Scan the records for "Class" and copy each line that contains it.

Saved entries
━━━━━━━━━━━━━━━━
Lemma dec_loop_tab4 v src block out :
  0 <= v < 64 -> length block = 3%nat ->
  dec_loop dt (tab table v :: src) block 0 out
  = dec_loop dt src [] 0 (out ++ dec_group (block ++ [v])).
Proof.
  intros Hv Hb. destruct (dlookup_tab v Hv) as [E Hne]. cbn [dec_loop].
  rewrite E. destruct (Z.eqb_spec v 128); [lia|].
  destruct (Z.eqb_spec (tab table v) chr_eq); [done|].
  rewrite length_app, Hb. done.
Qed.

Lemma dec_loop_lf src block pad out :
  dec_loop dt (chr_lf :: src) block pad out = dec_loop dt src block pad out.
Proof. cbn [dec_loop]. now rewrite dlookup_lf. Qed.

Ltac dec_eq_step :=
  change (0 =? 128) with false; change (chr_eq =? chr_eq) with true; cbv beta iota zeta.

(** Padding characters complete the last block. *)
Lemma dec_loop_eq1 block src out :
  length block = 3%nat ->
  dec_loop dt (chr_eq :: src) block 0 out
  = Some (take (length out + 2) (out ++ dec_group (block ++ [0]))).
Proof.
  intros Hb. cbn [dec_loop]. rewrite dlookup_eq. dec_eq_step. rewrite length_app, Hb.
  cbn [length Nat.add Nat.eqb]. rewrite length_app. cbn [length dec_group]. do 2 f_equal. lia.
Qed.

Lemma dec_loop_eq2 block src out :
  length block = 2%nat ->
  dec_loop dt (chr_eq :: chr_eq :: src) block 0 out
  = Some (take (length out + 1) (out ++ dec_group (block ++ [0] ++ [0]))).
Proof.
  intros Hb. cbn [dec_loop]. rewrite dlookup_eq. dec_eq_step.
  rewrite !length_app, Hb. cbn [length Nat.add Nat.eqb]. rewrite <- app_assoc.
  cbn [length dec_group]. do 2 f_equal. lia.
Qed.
━━━━━━━━━━━━━━━━
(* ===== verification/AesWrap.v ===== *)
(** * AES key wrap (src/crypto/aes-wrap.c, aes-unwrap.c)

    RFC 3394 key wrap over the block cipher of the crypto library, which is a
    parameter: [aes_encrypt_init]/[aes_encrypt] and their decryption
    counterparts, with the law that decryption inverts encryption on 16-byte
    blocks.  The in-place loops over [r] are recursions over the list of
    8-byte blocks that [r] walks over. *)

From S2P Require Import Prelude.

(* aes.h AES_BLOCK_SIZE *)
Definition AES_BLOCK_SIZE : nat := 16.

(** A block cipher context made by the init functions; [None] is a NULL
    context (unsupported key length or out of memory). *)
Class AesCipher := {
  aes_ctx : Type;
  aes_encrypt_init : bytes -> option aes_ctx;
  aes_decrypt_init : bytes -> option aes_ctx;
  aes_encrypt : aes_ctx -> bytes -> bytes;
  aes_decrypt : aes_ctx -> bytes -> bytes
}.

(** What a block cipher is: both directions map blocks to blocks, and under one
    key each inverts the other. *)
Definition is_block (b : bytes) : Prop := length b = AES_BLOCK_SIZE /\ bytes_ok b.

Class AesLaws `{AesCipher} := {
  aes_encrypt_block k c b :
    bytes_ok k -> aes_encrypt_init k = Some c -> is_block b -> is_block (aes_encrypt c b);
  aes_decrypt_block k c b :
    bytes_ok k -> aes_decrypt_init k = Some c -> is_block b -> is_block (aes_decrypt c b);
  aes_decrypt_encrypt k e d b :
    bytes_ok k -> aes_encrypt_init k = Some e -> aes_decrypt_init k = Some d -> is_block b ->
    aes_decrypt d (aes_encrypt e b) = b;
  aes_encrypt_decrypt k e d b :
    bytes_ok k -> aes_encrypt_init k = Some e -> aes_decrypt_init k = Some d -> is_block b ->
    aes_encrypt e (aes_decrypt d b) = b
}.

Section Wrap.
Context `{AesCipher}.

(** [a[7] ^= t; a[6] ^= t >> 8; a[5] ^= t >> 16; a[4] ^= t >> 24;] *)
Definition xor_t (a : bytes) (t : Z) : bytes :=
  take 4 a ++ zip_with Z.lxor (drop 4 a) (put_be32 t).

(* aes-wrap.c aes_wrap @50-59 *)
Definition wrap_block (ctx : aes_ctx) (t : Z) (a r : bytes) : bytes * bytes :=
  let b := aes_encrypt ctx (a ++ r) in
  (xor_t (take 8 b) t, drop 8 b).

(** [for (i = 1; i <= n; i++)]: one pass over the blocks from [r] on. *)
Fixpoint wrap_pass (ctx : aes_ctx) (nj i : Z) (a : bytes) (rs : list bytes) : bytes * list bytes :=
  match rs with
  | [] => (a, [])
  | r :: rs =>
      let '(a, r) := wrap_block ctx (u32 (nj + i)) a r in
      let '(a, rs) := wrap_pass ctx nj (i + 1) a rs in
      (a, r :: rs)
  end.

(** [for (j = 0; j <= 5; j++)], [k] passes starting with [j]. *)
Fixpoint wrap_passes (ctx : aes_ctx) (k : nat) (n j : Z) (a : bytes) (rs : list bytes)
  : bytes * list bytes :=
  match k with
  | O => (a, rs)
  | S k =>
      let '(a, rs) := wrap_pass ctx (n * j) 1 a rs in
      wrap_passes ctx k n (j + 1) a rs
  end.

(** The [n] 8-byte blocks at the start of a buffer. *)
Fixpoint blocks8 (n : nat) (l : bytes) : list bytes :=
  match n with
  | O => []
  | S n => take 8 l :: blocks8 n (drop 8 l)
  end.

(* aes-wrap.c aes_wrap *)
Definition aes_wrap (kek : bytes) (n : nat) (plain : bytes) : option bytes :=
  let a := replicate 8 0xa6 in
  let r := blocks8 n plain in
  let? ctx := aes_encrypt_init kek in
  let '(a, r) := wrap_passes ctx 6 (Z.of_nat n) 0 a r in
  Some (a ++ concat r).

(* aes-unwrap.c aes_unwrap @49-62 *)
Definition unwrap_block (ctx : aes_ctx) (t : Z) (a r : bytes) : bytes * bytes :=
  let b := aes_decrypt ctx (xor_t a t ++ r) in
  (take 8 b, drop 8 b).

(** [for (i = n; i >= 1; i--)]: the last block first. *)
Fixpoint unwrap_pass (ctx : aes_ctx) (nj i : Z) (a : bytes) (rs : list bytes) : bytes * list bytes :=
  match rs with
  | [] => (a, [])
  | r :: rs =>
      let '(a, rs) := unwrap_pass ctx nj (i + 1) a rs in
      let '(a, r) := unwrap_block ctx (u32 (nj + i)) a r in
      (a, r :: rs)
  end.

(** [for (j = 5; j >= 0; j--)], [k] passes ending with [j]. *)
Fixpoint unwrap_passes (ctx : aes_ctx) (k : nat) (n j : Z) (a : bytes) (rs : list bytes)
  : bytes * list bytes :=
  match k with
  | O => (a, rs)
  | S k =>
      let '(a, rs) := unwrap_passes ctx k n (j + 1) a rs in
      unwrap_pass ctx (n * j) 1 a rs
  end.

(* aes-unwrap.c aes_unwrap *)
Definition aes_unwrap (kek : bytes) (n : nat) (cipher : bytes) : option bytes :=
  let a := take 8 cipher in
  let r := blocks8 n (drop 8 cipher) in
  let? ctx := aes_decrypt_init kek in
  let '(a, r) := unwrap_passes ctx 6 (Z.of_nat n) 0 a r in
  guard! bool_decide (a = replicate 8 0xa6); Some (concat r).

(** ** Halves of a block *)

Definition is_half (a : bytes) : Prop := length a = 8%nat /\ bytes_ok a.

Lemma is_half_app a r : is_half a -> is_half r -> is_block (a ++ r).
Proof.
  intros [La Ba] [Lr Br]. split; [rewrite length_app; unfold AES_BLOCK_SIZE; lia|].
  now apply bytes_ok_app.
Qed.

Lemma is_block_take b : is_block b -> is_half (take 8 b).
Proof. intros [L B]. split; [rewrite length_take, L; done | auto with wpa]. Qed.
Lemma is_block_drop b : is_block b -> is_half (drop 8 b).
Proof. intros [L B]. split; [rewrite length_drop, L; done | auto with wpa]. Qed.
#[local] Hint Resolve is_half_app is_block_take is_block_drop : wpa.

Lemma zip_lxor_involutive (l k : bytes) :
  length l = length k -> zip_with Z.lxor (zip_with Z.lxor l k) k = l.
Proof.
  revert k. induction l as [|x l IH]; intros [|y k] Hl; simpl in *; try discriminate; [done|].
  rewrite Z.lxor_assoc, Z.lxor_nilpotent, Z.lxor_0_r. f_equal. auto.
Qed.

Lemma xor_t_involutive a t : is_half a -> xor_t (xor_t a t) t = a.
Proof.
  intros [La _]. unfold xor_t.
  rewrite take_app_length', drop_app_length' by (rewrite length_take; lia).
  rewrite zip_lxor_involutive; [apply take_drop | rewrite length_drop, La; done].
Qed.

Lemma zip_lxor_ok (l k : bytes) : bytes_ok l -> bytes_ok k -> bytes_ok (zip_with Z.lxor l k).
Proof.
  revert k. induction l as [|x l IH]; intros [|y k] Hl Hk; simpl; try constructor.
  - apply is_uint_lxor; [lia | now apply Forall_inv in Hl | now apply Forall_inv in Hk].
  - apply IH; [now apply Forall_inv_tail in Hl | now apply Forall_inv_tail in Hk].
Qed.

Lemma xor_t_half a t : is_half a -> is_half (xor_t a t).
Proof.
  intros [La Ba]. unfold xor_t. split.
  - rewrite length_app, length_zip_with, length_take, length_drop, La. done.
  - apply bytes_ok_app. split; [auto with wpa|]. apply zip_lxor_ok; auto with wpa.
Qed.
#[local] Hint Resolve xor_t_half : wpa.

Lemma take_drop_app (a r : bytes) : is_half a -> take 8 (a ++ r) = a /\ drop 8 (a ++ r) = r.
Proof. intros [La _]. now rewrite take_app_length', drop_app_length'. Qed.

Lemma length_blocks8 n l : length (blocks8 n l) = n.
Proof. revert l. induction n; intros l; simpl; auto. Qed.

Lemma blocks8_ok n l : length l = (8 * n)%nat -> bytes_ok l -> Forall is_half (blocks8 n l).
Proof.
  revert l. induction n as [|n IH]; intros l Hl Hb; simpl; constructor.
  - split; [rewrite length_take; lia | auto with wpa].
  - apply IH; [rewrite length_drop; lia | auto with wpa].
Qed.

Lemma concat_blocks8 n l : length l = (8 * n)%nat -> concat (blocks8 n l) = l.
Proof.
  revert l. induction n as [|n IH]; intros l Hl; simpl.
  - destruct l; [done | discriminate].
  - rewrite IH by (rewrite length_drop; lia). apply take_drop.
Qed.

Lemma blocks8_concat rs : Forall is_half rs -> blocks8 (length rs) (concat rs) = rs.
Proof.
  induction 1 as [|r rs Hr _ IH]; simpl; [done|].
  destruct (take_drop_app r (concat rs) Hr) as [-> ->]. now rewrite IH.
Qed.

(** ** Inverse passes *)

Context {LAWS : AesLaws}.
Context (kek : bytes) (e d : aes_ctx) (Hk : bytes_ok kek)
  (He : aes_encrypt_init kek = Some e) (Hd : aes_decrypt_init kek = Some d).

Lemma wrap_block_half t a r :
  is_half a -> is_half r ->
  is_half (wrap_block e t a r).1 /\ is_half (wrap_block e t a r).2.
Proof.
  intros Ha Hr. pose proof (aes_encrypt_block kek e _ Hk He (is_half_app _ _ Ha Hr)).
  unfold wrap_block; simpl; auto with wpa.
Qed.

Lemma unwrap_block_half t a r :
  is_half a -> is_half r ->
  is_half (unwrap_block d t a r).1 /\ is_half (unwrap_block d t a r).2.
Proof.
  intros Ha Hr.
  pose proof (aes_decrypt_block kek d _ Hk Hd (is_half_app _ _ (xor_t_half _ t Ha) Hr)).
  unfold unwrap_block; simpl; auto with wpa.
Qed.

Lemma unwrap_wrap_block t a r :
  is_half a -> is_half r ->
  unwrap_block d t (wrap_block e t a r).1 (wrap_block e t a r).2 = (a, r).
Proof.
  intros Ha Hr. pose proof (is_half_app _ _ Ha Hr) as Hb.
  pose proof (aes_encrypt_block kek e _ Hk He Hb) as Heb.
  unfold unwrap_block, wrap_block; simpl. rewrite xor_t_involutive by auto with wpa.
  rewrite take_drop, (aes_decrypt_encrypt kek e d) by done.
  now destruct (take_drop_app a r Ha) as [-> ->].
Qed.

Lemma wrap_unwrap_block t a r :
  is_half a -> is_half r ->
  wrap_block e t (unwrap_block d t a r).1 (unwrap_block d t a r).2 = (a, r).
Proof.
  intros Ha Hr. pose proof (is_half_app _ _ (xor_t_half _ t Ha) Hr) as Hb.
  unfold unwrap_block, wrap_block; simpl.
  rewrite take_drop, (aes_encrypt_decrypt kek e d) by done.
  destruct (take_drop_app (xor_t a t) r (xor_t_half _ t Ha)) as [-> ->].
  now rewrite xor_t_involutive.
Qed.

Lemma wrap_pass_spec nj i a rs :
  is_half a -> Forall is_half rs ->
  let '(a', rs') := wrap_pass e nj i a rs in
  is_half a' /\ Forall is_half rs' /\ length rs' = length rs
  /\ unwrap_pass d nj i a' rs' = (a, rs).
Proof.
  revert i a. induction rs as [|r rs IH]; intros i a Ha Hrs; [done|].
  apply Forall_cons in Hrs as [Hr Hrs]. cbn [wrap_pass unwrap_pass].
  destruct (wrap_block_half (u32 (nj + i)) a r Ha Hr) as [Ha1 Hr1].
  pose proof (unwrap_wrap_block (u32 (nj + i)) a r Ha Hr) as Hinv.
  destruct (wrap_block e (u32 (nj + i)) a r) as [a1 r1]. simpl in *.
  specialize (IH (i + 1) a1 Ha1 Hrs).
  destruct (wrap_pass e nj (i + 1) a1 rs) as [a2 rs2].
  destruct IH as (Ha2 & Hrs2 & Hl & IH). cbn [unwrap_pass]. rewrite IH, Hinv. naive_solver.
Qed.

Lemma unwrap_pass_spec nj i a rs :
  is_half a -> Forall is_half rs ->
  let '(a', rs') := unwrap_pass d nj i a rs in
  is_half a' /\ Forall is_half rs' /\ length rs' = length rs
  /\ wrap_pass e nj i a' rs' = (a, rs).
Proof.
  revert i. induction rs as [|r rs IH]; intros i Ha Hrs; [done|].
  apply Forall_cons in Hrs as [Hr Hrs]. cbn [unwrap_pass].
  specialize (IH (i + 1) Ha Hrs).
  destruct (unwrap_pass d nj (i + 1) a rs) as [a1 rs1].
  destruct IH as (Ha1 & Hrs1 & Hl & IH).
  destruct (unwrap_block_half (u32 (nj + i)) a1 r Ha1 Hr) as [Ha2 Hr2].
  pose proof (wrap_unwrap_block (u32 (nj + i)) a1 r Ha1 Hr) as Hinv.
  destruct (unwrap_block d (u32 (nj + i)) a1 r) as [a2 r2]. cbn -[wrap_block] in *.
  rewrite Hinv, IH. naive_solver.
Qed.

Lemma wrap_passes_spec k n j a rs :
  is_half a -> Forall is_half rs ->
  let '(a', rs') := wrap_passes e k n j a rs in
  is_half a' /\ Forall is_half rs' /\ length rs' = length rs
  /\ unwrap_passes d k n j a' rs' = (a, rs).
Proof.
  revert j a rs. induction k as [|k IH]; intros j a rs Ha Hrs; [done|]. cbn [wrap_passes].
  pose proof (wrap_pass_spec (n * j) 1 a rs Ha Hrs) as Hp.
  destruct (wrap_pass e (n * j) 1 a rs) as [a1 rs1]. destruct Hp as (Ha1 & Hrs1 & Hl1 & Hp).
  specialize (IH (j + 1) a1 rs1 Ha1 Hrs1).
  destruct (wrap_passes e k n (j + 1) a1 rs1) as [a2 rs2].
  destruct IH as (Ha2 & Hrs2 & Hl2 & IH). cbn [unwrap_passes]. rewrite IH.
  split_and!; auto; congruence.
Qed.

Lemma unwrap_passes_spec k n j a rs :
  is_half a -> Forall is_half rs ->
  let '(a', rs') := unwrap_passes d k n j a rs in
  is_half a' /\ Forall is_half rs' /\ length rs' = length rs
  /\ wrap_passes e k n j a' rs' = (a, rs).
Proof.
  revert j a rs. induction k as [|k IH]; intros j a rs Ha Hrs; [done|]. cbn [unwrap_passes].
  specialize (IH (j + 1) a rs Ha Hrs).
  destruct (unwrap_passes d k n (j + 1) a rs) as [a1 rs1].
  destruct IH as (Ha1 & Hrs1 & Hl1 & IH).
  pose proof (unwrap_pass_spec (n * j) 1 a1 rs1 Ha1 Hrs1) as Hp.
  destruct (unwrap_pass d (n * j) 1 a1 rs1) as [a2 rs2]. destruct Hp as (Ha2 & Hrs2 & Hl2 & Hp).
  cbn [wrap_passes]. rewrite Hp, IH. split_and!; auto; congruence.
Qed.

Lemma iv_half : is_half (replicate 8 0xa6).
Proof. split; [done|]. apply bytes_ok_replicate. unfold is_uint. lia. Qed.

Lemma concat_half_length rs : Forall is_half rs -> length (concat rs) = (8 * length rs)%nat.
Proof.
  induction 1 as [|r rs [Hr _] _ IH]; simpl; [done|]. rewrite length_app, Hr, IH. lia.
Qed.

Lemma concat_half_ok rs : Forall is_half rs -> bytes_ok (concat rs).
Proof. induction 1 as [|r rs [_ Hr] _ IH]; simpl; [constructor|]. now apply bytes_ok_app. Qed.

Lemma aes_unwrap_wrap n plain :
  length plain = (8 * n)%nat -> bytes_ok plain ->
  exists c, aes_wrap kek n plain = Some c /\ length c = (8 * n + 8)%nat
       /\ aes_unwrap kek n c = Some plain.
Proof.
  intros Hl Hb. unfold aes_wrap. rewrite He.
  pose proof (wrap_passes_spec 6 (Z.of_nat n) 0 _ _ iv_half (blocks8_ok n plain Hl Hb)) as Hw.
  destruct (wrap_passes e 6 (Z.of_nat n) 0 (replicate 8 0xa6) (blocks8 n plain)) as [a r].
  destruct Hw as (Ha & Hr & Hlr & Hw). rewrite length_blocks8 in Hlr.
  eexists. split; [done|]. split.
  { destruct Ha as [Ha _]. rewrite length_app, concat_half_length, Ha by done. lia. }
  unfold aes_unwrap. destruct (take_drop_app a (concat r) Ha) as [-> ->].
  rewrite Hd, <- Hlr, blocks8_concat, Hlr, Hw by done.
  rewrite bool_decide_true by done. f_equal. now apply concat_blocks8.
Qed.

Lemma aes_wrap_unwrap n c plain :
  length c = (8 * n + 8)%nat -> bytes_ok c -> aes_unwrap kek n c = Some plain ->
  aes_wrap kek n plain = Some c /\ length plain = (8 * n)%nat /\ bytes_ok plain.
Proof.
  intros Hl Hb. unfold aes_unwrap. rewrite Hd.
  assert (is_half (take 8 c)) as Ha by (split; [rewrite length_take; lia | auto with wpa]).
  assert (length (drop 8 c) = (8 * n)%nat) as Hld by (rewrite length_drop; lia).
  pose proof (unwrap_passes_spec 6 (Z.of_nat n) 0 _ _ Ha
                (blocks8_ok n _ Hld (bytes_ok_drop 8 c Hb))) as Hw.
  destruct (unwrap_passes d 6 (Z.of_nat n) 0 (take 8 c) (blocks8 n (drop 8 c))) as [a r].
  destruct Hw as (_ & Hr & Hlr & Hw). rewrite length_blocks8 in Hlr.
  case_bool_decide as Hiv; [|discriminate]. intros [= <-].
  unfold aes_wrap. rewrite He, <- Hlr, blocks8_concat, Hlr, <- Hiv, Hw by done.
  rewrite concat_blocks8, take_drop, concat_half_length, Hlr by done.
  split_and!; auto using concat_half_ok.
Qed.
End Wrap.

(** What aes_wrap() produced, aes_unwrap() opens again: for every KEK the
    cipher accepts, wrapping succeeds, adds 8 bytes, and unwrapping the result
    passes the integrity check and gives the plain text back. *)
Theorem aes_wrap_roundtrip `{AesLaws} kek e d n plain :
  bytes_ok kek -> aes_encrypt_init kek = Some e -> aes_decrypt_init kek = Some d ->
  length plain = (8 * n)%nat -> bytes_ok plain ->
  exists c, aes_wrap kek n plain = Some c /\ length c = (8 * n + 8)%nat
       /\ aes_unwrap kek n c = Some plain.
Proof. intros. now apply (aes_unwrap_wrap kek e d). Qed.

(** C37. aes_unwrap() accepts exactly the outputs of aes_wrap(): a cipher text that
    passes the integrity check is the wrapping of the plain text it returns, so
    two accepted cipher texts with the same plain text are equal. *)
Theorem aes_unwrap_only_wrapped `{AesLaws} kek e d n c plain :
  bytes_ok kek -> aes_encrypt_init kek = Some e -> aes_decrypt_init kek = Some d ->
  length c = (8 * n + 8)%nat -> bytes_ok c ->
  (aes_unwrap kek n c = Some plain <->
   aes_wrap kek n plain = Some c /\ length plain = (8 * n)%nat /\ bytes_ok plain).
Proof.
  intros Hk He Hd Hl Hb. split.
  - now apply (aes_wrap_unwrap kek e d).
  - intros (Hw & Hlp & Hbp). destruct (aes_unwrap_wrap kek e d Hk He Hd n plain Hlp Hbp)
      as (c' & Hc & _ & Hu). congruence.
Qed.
━━━━━━━━━━━━━━━━
WRITTEN RESPONSE -
Class AesCipher := {
Class AesLaws `{AesCipher} := {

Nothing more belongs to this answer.